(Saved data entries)
'''
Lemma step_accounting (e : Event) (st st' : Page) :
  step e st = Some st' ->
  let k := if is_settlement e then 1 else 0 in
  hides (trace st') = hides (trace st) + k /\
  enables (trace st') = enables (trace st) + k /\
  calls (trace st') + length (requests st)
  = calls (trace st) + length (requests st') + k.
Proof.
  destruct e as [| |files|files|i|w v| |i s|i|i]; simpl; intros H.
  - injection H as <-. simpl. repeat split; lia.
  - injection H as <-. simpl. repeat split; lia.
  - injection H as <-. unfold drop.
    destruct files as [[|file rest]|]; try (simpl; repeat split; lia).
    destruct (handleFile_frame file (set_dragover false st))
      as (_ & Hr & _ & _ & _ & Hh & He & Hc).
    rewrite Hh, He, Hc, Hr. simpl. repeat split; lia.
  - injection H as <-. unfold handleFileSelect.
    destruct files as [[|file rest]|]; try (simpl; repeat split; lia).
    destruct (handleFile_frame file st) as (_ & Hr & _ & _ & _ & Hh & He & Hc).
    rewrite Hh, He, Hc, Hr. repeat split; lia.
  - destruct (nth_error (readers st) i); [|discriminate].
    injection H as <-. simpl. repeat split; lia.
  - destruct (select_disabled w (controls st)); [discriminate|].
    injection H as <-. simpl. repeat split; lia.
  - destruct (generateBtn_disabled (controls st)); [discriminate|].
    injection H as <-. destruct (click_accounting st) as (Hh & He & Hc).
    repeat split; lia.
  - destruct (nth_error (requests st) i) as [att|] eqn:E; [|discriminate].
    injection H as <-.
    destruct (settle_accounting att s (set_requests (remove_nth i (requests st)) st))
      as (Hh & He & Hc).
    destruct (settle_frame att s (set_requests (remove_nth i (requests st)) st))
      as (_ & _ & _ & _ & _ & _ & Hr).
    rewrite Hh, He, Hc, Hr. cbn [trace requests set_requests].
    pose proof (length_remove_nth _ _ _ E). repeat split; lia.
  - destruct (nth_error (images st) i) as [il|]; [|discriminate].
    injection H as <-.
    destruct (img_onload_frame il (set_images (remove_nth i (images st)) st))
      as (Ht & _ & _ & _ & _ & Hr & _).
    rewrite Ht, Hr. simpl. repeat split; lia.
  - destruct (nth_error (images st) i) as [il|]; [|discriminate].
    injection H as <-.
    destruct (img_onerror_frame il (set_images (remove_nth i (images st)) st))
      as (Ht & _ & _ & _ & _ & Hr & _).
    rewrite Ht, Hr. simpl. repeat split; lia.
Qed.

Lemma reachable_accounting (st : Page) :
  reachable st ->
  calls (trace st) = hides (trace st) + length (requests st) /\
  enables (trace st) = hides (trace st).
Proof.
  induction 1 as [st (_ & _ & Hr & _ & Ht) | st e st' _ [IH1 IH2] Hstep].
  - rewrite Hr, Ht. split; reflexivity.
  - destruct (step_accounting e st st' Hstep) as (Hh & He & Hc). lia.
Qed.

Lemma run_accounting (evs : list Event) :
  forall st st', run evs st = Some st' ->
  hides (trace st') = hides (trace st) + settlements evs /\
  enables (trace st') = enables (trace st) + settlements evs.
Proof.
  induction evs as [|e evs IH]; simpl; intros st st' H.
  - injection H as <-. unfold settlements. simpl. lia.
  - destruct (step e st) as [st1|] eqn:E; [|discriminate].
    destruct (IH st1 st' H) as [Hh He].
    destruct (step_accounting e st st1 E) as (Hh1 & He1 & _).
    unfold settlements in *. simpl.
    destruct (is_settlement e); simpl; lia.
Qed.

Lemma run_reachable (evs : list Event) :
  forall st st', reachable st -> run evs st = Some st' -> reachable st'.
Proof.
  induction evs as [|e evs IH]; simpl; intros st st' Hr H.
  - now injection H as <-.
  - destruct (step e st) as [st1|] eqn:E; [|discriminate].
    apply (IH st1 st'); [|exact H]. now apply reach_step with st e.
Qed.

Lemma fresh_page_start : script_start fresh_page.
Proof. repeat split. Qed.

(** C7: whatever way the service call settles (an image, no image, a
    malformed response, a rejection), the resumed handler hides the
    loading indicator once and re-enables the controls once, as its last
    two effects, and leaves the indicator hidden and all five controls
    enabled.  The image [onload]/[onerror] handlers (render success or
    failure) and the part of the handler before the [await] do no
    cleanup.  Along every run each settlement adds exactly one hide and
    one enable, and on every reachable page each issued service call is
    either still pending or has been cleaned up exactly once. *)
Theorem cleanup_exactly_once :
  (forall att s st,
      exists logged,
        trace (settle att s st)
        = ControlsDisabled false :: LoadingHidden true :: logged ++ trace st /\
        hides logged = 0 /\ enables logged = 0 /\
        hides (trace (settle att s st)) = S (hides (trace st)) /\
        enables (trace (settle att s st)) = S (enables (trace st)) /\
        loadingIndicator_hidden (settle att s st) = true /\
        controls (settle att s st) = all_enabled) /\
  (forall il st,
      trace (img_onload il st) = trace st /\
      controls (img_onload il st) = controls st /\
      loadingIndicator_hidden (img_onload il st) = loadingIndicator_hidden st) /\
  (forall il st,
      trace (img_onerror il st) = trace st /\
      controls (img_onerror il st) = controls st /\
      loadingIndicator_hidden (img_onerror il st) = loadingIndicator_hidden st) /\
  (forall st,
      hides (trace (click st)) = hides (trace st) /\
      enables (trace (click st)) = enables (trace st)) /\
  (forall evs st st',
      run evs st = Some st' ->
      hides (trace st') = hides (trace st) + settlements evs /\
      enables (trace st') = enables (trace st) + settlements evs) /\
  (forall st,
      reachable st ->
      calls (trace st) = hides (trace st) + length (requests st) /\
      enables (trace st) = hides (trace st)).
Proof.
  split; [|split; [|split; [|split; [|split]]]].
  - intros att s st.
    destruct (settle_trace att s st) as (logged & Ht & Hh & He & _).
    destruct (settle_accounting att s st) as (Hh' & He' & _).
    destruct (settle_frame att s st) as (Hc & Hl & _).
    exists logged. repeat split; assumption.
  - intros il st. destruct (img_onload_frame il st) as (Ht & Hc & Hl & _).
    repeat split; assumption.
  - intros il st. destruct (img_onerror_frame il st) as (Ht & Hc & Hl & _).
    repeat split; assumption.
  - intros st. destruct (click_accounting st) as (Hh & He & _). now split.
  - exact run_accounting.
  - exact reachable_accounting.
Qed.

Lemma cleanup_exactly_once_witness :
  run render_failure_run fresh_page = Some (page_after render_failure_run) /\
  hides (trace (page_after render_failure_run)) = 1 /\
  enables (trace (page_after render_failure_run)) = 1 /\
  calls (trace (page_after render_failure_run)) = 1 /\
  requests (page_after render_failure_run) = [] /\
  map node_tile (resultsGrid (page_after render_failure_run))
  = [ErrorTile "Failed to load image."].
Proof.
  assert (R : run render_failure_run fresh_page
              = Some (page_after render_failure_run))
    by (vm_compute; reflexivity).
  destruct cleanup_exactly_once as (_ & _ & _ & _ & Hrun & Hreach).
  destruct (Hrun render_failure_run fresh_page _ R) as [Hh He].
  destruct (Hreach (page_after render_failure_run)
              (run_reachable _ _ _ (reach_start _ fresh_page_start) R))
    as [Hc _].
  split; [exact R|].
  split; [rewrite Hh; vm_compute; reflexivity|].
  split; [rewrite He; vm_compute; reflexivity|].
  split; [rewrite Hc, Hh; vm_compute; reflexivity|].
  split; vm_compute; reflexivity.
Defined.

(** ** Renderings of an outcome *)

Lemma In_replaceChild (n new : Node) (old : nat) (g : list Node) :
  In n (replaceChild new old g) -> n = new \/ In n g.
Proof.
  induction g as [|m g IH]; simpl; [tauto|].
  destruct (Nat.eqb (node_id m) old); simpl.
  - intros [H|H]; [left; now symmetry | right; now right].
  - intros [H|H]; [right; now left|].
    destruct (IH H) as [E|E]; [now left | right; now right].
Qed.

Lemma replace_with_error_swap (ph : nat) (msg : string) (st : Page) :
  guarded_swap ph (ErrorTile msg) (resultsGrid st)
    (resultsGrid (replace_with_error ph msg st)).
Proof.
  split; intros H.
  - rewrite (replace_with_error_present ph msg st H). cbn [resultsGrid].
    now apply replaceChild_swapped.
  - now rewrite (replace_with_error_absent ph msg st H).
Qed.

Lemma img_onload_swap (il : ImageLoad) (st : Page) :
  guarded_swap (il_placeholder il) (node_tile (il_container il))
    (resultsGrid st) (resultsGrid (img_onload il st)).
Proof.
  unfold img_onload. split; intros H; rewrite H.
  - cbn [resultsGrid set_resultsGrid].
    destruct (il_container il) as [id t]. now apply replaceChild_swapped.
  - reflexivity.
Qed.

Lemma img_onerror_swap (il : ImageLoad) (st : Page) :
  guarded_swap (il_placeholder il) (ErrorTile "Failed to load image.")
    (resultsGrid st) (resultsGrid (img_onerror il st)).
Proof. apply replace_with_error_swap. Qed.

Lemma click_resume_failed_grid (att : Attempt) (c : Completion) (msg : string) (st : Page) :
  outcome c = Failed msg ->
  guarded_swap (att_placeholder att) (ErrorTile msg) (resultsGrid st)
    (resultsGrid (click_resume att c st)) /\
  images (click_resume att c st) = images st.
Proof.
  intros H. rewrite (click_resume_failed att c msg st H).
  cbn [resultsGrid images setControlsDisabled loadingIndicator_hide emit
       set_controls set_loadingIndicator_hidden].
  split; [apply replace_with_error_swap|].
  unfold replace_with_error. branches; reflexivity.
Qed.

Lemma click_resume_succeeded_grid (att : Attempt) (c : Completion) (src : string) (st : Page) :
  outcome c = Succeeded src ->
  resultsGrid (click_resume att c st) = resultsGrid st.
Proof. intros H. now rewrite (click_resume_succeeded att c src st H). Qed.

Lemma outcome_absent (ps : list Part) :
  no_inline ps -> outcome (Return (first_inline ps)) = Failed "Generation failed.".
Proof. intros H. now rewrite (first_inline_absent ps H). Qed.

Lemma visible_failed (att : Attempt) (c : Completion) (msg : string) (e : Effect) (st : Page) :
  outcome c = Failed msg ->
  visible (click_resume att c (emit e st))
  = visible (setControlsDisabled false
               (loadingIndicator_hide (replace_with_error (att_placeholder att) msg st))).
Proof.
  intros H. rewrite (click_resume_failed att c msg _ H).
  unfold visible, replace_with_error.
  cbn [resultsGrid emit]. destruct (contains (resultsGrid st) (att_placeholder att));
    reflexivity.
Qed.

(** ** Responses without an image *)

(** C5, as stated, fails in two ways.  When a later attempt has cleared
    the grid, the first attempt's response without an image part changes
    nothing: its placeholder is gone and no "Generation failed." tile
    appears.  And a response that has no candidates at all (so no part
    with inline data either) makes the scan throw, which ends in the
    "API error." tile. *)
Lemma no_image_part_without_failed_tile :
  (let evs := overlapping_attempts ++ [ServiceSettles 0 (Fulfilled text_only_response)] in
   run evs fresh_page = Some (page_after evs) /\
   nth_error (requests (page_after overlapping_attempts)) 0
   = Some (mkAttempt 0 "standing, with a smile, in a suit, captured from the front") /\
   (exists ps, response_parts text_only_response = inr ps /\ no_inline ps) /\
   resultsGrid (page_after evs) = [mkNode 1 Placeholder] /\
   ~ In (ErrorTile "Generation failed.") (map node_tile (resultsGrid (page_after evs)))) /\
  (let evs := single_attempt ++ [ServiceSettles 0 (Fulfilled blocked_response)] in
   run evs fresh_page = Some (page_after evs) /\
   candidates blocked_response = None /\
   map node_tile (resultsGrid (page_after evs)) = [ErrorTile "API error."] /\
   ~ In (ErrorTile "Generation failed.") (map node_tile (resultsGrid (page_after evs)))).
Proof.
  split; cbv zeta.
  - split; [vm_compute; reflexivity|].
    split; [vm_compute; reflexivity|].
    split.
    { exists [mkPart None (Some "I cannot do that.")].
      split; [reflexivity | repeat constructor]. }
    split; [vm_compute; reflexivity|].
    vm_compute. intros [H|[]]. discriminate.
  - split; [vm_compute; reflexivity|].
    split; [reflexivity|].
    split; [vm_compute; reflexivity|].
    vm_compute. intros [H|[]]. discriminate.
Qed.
'''
The line above containing "step e st = Some st' ->", the line containing "destruct (settle_frame att s (set_requests", and every line between them are to be transcribed exactly; no other line is wanted.

Solution for this exercise:
  step e st = Some st' ->
  let k := if is_settlement e then 1 else 0 in
  hides (trace st') = hides (trace st) + k /\
  enables (trace st') = enables (trace st) + k /\
  calls (trace st') + length (requests st)
  = calls (trace st) + length (requests st') + k.
Proof.
  destruct e as [| |files|files|i|w v| |i s|i|i]; simpl; intros H.
  - injection H as <-. simpl. repeat split; lia.
  - injection H as <-. simpl. repeat split; lia.
  - injection H as <-. unfold drop.
    destruct files as [[|file rest]|]; try (simpl; repeat split; lia).
    destruct (handleFile_frame file (set_dragover false st))
      as (_ & Hr & _ & _ & _ & Hh & He & Hc).
    rewrite Hh, He, Hc, Hr. simpl. repeat split; lia.
  - injection H as <-. unfold handleFileSelect.
    destruct files as [[|file rest]|]; try (simpl; repeat split; lia).
    destruct (handleFile_frame file st) as (_ & Hr & _ & _ & _ & Hh & He & Hc).
    rewrite Hh, He, Hc, Hr. repeat split; lia.
  - destruct (nth_error (readers st) i); [|discriminate].
    injection H as <-. simpl. repeat split; lia.
  - destruct (select_disabled w (controls st)); [discriminate|].
    injection H as <-. simpl. repeat split; lia.
  - destruct (generateBtn_disabled (controls st)); [discriminate|].
    injection H as <-. destruct (click_accounting st) as (Hh & He & Hc).
    repeat split; lia.
  - destruct (nth_error (requests st) i) as [att|] eqn:E; [|discriminate].
    injection H as <-.
    destruct (settle_accounting att s (set_requests (remove_nth i (requests st)) st))
      as (Hh & He & Hc).
    destruct (settle_frame att s (set_requests (remove_nth i (requests st)) st))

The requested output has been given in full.